At just before ten o’clock that morning, Hero’s carriage drew up before the pylon-shaped facade of Bullock’s Museum at 22 Piccadilly. Giant twelve-foot statues of Isis and Osiris, nearly naked and bewigged à la égyptien , stared down at her. She paid her shilling fee and passed through a papyrus-columned portico styled to resemble the entrance to an Egyptian temple.
     
     
    For an extra sixpence she was able to acquire a small booklet detailing the wonders of the various exhibition halls. She wandered for a time, studying first the collection of carvings in wood and ivory, then the curiosities brought back from the South Seas by Captain Cook. In the western wing she came upon the Pantherion, which contained—according to her booklet—“all the known Quadrupeds of the Earth.” Stuffed, of course. The Pantherion was reached by way of a basaltic cavern said to be modeled on the Giant’s Causeway of the Isle of Staffa—although her guidebook neglected to mention precisely where that might be.
     
     
    In the distance, Hero could hear a progression of church bells chiming the quarter hour. It was nearly eleven o’clock. She studied an Indian hut set against the background of a tropical forest complete with glassy-eyed elephants and roaring tigers and a large, coiled snake, and felt a sense of frustration well within her.
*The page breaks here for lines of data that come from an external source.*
(** X8: for a batch of non-negative counts and a module with at least one
    feature, [generative], run on the [z] of [inference] and on the library
    [_get_generative_input] computes, gives a row of [px_rate] that is zero
    in every entry exactly for the rows of the batch that hold no counts. *)
Theorem rate_is_zero_exactly_on_empty_rows {E : Externals} (n_input n_latent : nat)
    (d : module_draws) (tensors : gmap string tensor2) (x : tensor2) (eps : nat → nat → R)
    (io : MyModule.inference_outputs) (gi : MyModule.generative_input)
    (go : MyModule.generative_outputs) :
  (0 < n_input)%nat →
  tensors !! X_KEY = Some x →
  entries (λ c, 0 <= c) x →
  eval (MyModule.inference x eps) (MyModule.init n_input n_latent d) = Some io →
  eval (MyModule._get_generative_input tensors io) (MyModule.init n_input n_latent d)
  = Some gi →
  eval (MyModule.generative (MyModule.input_z gi) (MyModule.input_library gi))
       (MyModule.init n_input n_latent d) = Some go →
  Forall2 (λ counts rates, Forall (λ r, r = 0) rates ↔ Forall (λ c, c = 0) counts)
          x (MyModule.px_rate go).
Proof.
  intros Hfeat Hkey Hx. unfold eval.
  rewrite inference_run, get_generative_input_run. cbn [fst]. rewrite Hkey.
  cbn [mbind option_bind]. intros Hio [= <-]. cbn [MyModule.input_z MyModule.input_library].
  rewrite generative_run. cbn [fst]. intros Hgo.
  assert (Forall (λ row, length row = n_input) x) as Hwidths.
  { unfold inference_value in Hio. cbn in Hio.
    destruct (forward_value (MyNeuralNet.init _ _ "none" _ _) _) as [m|] eqn:Hm; [|done].
    eapply widths_of_map2d, init_forward_widths. by rewrite Hm. }
  destruct (inference_total n_input n_latent d (length x) x eps) as (io' & Hio' & _ & _ & Hz);
    [by split|].
  rewrite Hio in Hio'. injection Hio' as <-.
  destruct (generative_on_column n_input n_latent d (length x) (MyModule.z io)
              (map sum1 x) Hz) as (p & [Hp1 Hp2] & Hpos & _ & Hgo');
    [by rewrite length_map|].
  rewrite library_is_a_column, Hgo' in Hgo. injection Hgo as <-. cbn.
  clear Hgo' Hio Hz Hkey Hwidths. revert p Hp1 Hp2 Hpos.
  induction Hx as [|counts x Hc _ IH]; intros [|row p] Hp1 Hp2 Hpos; try discriminate;
    cbn; constructor.
  - inversion Hp2; subst. inversion Hpos; subst.
    rewrite scaled_row_zero_iff; [by apply sum1_zero_iff| |done].
    intros ->. cbn in *. lia.
  - inversion Hp2; subst. inversion Hpos; subst.
    apply IH; [by injection Hp1|done..].
Qed.
(** * SiteInspector: a shallow embedding of [site_inspector.py]

    The crawler of [site_inspector.py] is embedded as a small-step
    transition system.  The main thread of [crawl] and the pool workers
    running [process_page] are interleaved at the granularity of their
    accesses to the module-level globals [visited] and [crawl_count]:
    a step is one test of a loop condition, one pop with its
    test-and-insert under [visited_lock], one round of the [as_completed]
    loop, or one locked access of a worker.  Every interleaving of these
    steps is an execution; [step_fn] runs one step of the thread a label
    names, and [run] follows a schedule.

    The network, the HTML analysis and robots.txt are oracles: [net]
    says what the GET and the analysis of a page give, a
    [Robots.response] what the request for robots.txt gives.  The parts
    of [urllib.parse] and [urllib.robotparser] that the code calls are
    modelled after CPython 3.11.

    The analysis of a fetched page is embedded on its own, over the
    parse tree of BeautifulSoup ([Html]): [get_visible_text], which
    takes the [script], [style] and [noscript] tags out of the tree it
    shares with the rest of [process_page], [check_spelling] with the
    spell checker as an oracle, [check_broken_links] with the resolution
    of [urljoin] and the HEAD requests as oracles, and the text file of
    [export_report].  Texts are strings over the characters below 256;
    [str.split], [str.isspace] and the pattern of [check_spelling] are
    modelled after CPython 3.11.

    Python integers are [Z], [len] is [Z.of_nat (length _)], the set
    [visited] is a [gset], the dict [report] a [gmap], the lists
    [to_visit] and [new_links] are lists.  Line numbers are those of
    [site_inspector.py]. *)

From Stdlib Require Import ZArith Lia Ascii String List.
From stdpp Require Import base decidable option list sets gmap strings pretty.

Local Open Scope string_scope.
Local Open Scope Z_scope.

(** ** URLs: the part of [urllib.parse] that [is_internal_link] uses *)

Abbreviation url := string (only parsing).

Module Url.

Definition code (c : ascii) : N := N_of_ascii c.

Definition between (lo hi : ascii) (c : ascii) : bool :=
  ((code lo <=? code c) && (code c <=? code hi))%N.

Definition is_alpha (c : ascii) : bool :=
  between "a" "z" c || between "A" "Z" c.

Definition is_digit (c : ascii) : bool := between "0" "9" c.

(** [scheme_chars] of [urllib/parse.py]. *)
Definition scheme_char (c : ascii) : bool :=
  is_alpha c || is_digit c
  || Ascii.eqb c "+" || Ascii.eqb c "-" || Ascii.eqb c ".".

(** [_WHATWG_C0_CONTROL_OR_SPACE]: the characters 0x00 .. 0x20. *)
Definition c0_or_space (c : ascii) : bool := (code c <=? 32)%N.

Fixpoint lstrip (s : string) : string :=
  match s with
  | String c s' => if c0_or_space c then lstrip s' else s
  | EmptyString => EmptyString
  end.

(** [_UNSAFE_URL_BYTES_TO_REMOVE]: tab, carriage return, newline. *)
Definition unsafe_byte (c : ascii) : bool :=
  ((code c =? 9) || (code c =? 13) || (code c =? 10))%N.

Fixpoint remove_unsafe (s : string) : string :=
  match s with
  | String c s' =>
      if unsafe_byte c then remove_unsafe s' else String c (remove_unsafe s')
  | EmptyString => EmptyString
  end.
(** * CoreDB SQL notebook: the execution orchestration of [App.tsx]

    A shallow embedding of the state and callbacks of the [App] component
    (frontend/src/App.tsx): the cell store, the history log, the table
    cache, and the asynchronous callbacks [executeCell], [executeAllCells],
    [loadTables], [addCell], [deleteCell].

    - React state is an explicit record [State]; every [setX(prev => ...)]
      call is an event carrying a first-order description of its updater,
      applied to the live state in call order.
    - A callback created by [useCallback] reads the [cells] of the render
      that created it.  That closure value is an explicit argument
      ([cells]) of the embedded callback, distinct from the live store.
    - [await] is a suspension point: the environment decides what the
      awaited promise settles to and what else runs on the event loop in
      the meantime (responses of table fetches in flight, user commands).
    - Strings are 8-bit character strings; [trim] and [toUpperCase] are
      the JavaScript functions restricted to ASCII text. *)

From Stdlib Require Import List String Ascii Bool ZArith QArith Lia Arith.
From Stdlib Require Import DecimalString DecimalZ.
Import ListNotations.

Local Open Scope string_scope.
Local Open Scope Z_scope.

(** ** JavaScript strings and arrays used by the component *)

Module JS.

(** White space and line terminators stripped by [String.prototype.trim],
    ASCII range: TAB, LF, VT, FF, CR, SPACE. *)
Definition isWhiteSpace (c : ascii) : bool :=
  let n := nat_of_ascii c in
  ((9 <=? n) && (n <=? 13) || (n =? 32))%nat.

Fixpoint trimStart (s : string) : string :=
  match s with
  | EmptyString => EmptyString
  | String c s' => if isWhiteSpace c then trimStart s' else s
  end.

Fixpoint trimEnd (s : string) : string :=
  match s with
  | EmptyString => EmptyString
  | String c s' =>
      match trimEnd s' with
      | EmptyString => if isWhiteSpace c then EmptyString else String c EmptyString
      | t => String c t
      end
  end.

Definition trim (s : string) : string := trimEnd (trimStart s).

Definition upperChar (c : ascii) : ascii :=
  let n := nat_of_ascii c in
  if ((97 <=? n) && (n <=? 122))%nat then ascii_of_nat (n - 32) else c.

Fixpoint toUpperCase (s : string) : string :=
  match s with
  | EmptyString => EmptyString
  | String c s' => String (upperChar c) (toUpperCase s')
  end.

(** [s.startsWith(searchString)] *)
Definition startsWith (s searchString : string) : bool := prefix searchString s.

(** Truthiness of a string value: only the empty string is falsy. *)
Definition truthy (s : string) : bool :=
  match s with EmptyString => false | _ => true end.

(** [a || b] on possibly undefined/null strings. *)
Definition or_else (a : option string) (b : option string) : option string :=
  match a with
  | Some s => if truthy s then a else b
  | None => b
  end.
Lemma buildVoteOptions_loop_groups i labels gs g :
  Forall (fun g' => (length g' ≤ 5)%nat) gs → (length g ≤ 5)%nat →
  ((i mod 5)%nat ≠ 0%nat → (length g ≤ i mod 5)%nat) →
  ∃ groups,
    PollHelpers.buildVoteOptions_loop i labels (button_elements (gs ++ [g]))
    = button_elements groups
    ∧ Forall (fun g' => (length g' ≤ 5)%nat) groups
    ∧ concat groups = concat (gs ++ [g]) ++ (fresh_button <$> labels).
Proof.
  revert i gs g. induction labels as [|l labels IH]; intros i gs g Hgs Hg Hi.
  - exists (gs ++ [g]). split; [done|]. split.
    + apply Forall_app. by split; [|constructor].
    + by rewrite app_nil_r.
  - cbn [PollHelpers.buildVoteOptions_loop].
    fold (fresh_button l).
    pose proof (Nat.mod_upper_bound i 5) as Hlt.
    pose proof (Nat.div_mod_eq i 5) as Hdiv.
    pose proof (Nat.mod_upper_bound (S i) 5) as Hlt'.
    pose proof (Nat.div_mod_eq (S i) 5) as Hdiv'.
    destruct (Nat.eqb_spec (i mod 5) 0) as [Hz|Hnz].
    + replace (button_elements (gs ++ [g]) ++ [[]])
        with (button_elements (gs ++ [g]) ++ [EButton <$> []]) by done.
      rewrite push_last_snoc.
      change ((EButton <$> []) ++ [EButton (fresh_button l)])
        with (EButton <$> [fresh_button l]).
      rewrite <- button_elements_snoc.
      destruct (IH (S i) (gs ++ [g]) [fresh_button l])
        as (groups & Heq & Hlen & Hcat).
      * apply Forall_app. by split; [|constructor].
      * cbn [length]. lia.
      * intros _. cbn [length]. lia.
      * exists groups. split; [done|]. split; [done|].
        rewrite Hcat, fmap_cons. rewrite !concat_app. simpl.
        by rewrite !app_nil_r, <- !app_assoc.
    + rewrite button_elements_snoc, push_last_snoc.
      replace ((EButton <$> g) ++ [EButton (fresh_button l)])
        with (EButton <$> (g ++ [fresh_button l])) by (by rewrite fmap_app).
      rewrite <- button_elements_snoc.
      specialize (Hi Hnz).
      destruct (IH (S i) gs (g ++ [fresh_button l]))
        as (groups & Heq & Hlen & Hcat).
      * done.
      * rewrite length_app. cbn [length]. lia.
      * intros Hnz'. rewrite length_app. cbn [length]. lia.
      * exists groups. split; [done|]. split; [done|].
        rewrite Hcat, fmap_cons. rewrite !concat_app. simpl.
        by rewrite !app_nil_r, <- !app_assoc.
Qed.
It had been a mistake, she realized, to set the rendezvous for this morning. She’d been driven by a sense of urgency, but she should have allowed more time for news of her reward to spread. More time for the women of Covent Garden to summon up the courage to step forward.
     
     
    She climbed the steps to the first floor, where a room styled to resemble a medieval hall displayed an exhibit of historic arms and armor. Here she found a young woman seated by herself on a bench beneath the domed ceiling. Hero eyed the woman with a renewed surge of expectation. She was obviously waiting for someone. She sat with her reticule clutched in both hands, her gaze darting warily around the room. With her demur pink muslin and round bonnet, she looked more like a young debutante than Haymarket ware, but perhaps she had deliberately dressed in a way that would not draw attention to herself. Hero had just made up her mind to approach the young woman when she jumped up from her seat and rushed across the hall toward the stairs.
     
     
    Looking around, Hero noticed the gentleman in buff-colored breeches and an olive drab coat who had followed her up the steps. Of course, thought Hero; a secret assignation.
     
     
    Blowing out an ungenteel breath of disappointment, Hero was about to turn back toward the stairs herself when a woman’s lightly accented voice said, “You’re the one, aren’t you? The gentry mort who was at Molly O’Keefe’s, asking questions about Rose and Hannah?”